The ratcheting-up of tensions comes during what’s often a slow trading time for markets in general as many people in the Northern Hemisphere take late-summer holidays.
Big price swings are common at times of low volume, and the current one is likely to persist for the rest of the month, said Rob Carnell, head of research for Asia at ING.
In China, the small-cap-heavy ChiNext index 399006, -0.53% started with a bang, rising nearly 1%, but finished the day down 0.5%.
Markets in Australia and New Zealand, which rose Wednesday as Asia Pacific markets fell widely, ended slightly lower on Thursday. While Australian stocks XJO, -0.08% have lagged behind the region this year, New Zealand’s benchmark has been hitting record highs of late.

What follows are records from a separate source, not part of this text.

(** ** Folding the attestations of a block *)

Lemma fold_block_attestations_Ok anchor vs votes s :
  store_inv anchor vs s -> Forall ssz_wf votes ->
  exists known new, fold_block_attestations (CryptoError:=CryptoError) votes s = (Ok tt, set_votes known new s) /\
    store_inv anchor vs (set_votes known new s).
Proof.
  intros Hi Hwf. revert s Hi. induction Hwf as [|sv votes Hsv _ IH]; intros s Hi.
  - exists (s_latest_known_votes s), (s_latest_new_votes s). by destruct s.
  - cbn [fold_block_attestations].
    destruct (process_attestation_cases anchor vs s sv true Hi) as [(e & -> & _)|(c & -> & _ & Hvv & Hv)]; [by apply IH|].
    destruct (pools_after_ok anchor vs s sv true Hi Hvv Hv Hsv) as [Hk Hn].
    destruct (IH _ (set_votes_inv _ _ _ _ _ Hi Hk Hn)) as (known & new & -> & Hi'). by exists known, new.
Qed.

Lemma block_carried_votes_wf body sigs : Forall ssz_wf body -> Forall ssz_wf (block_carried_votes body sigs).
Proof.
  intros Hb. unfold block_carried_votes, enumerate. apply Forall_fmap, Forall_lookup_2. intros i [k att] Hk.
  apply lookup_zip_with_Some in Hk as (? & ? & [= -> ->] & _ & Hatt). by eapply Forall_lookup_1 in Hatt; [|exact Hb].
Qed.

(** ** Import *)

(** The store after an accepted block: the block and its post-state added, their
    checkpoints adopted, the votes of the body folded in and promoted. *)
Definition import_post (s : Store) (block : Block) (post : State) (known : VotePool) (h : Bytes32) : Store :=
  set_head h (set_votes known ∅ (tracked s block post)).

Lemma transition_and_track_cases anchor vs s sb hs :
  store_inv anchor vs s -> anchor_parent_fresh s anchor ->
  let block := bwa_block (sb_message sb) in
  ssz_wf block -> s_states s !! b_parent_root block = Some hs -> s_blocks s !! hash_tree_root block = None ->
  (exists e, transition_and_track (CryptoError:=CryptoError) sb hs s = (Err e, s) /\
     exists e', state_transition sb true hs = (Err e', hs)) \/
  (exists post known h, state_transition sb true hs = (Ok tt, post) /\
     transition_and_track (CryptoError:=CryptoError) sb hs s = (Ok (hash_tree_root post), import_post s block post known h) /\
     store_inv anchor vs (import_post s block post known h) /\ extends anchor vs s block post /\
     lmd_head (tracked s block post) known 0 h).
Proof.
  intros Hi Hfr block Hwf Hhs Hnew. unfold transition_and_track.
  destruct (si_states_dom _ _ _ Hi (b_parent_root block)) as [pb Hpb]; [by exists hs|].
  destruct (si_states _ _ _ Hi _ _ Hpb) as (hs' & Hhs' & Hps). rewrite Hhs in Hhs'. injection Hhs' as <-.
  destruct (state_transition sb true hs) as [r post] eqn:Hst.
  destruct (state_transition_cases hs sb true (ps_inv _ _ _ Hps) Hwf) as [[e He]|(? & ? & ? & ? & ? & _ & _ & _ & _ & _ & _ & _ & Hr & He)];
    rewrite Hst in He; injection He as -> ->.
  { left. exists (EngineStateTransition e). split; [done|by exists e]. }
  clear Hr. right. match goal with |- context [attestations_post ?a ?b ?c ?d] => set (post := attestations_post a b c d) in * end.
  destruct (transition_post_state vs _ hs sb true post Hps Hwf Hst) as (_ & _ & Hroot).
  pose proof (transition_extends anchor vs s hs sb true post Hi Hfr Hwf Hhs Hnew Hst) as Hext.
  destruct (track_block_Ok anchor vs s block post Hi (eq_sym (Hroot eq_refl)) Hext) as [Htr Hi1].
  destruct (fold_block_attestations_Ok anchor vs (block_carried_votes (bb_attestations (b_body block)) (bs_signatures (sb_signature sb)))
              (tracked s block post) Hi1) as (known & new & Hf & Hi2); [apply block_carried_votes_wf, Hwf|].
  destruct (accept_new_votes_Ok anchor vs _ Hi2) as (h & origin & ob & weight & Ha & Hi3 & Hl).
  exists post, (new ∪ known), h. split_and!; [done| |done|done|].
  - fold block. erewrite mbind_Ok by (unfold lift_fc; by rewrite Htr). erewrite mbind_Ok by exact Hf.
    by erewrite mbind_Ok by (unfold lift_fc; by rewrite Ha).
  - by exists origin, ob, weight.
Qed.

Lemma pre_check_over_cap_cases sigs body :
  (pre_check_over_cap (CryptoError:=CryptoError) sigs body = Ok tt /\ len sigs <= MAX_ATTESTATIONS /\ len body <= MAX_ATTESTATIONS) \/
  ((exists e, pre_check_over_cap (CryptoError:=CryptoError) sigs body = Err e) /\
   (MAX_ATTESTATIONS < len sigs \/ MAX_ATTESTATIONS < len body)).
Proof.
  unfold pre_check_over_cap. cbn [ofold].
  destruct (N.ltb_spec MAX_ATTESTATIONS (len sigs)); cbn [obind]; [right; split; [by eexists|by left]|].
  destruct (N.ltb_spec MAX_ATTESTATIONS (len body)); cbn [obind]; [right; split; [by eexists|by right]|by left].
Qed.

Lemma verify_positional_returned body proposer sigs validators (verifier : Verifier CryptoError) :
  Forall ssz_wf (body ++ [proposer]) -> returned (verify_positional body proposer sigs validators verifier).
Proof.
  intros Hwf. unfold verify_positional. destruct (len sigs =? len body + 1); cbn [negb]; [|done].
  destruct (verify_all_cases verifier validators (zip (body ++ [proposer]) sigs)) as [[-> _]|[[e ->] _]]; [|done|done].
  apply Forall_lookup_2. intros i [att sig] (a & b & [= -> ->] & Hatt & _)%lookup_zip_with_Some.
  eapply Forall_lookup_1 in Hwf; [|exact Hatt]. by destruct Hwf.
Qed.

(** The block passed the gate its policy asks for. *)
Definition gate_passed (verifier : option (Verifier CryptoError)) (policy : VerifyPolicy)
    (sb : SignedBlockWithAttestation) (validators : list Validator) : Prop :=
  match policy, verifier with
  | Enforce, Some v =>
      verify_positional (bb_attestations (b_body (bwa_block (sb_message sb)))) (bwa_proposer_attestation (sb_message sb))
        (bs_signatures (sb_signature sb)) validators v = Ok tt
  | _, _ => True
  end.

Meanwhile, Japan’s Nikkei 225 index NIK, -0.05% slipped 0.1% as the dollar USDJPY, -0.09% steadied around ¥110 and investors stayed cautious ahead of a three-day weekend.
The Stoxx Europe 600 SXXP, -1.00% fell 1% to 376.05, led by losses in the industrial group. The utility and health-care sectors were the only ones showing gains. The pan-European benchmark on Wednesday fell 0.7% in a selloff prompted by tensions between the U.S. and North Korea escalated.
“European stocks have suffered heavy losses again because of the situation between the U.S. and North Korea,” said David Madden, market analyst at CMC Markets, in a note.
“The showdown between the two nations has scared off many investors. Whenever dealers hear the word ‘war’ they usually run for the hills, and that is exactly what we have seen today. While tensions are running high, traders will be reluctant to be long,” he added.
On Thursday, Germany’s DAX 30 DAX, -1.15% lost 1.2% to 12,014.30. The index briefly dipped to 11,993.73, trading below the 12,000 level for the first time since April.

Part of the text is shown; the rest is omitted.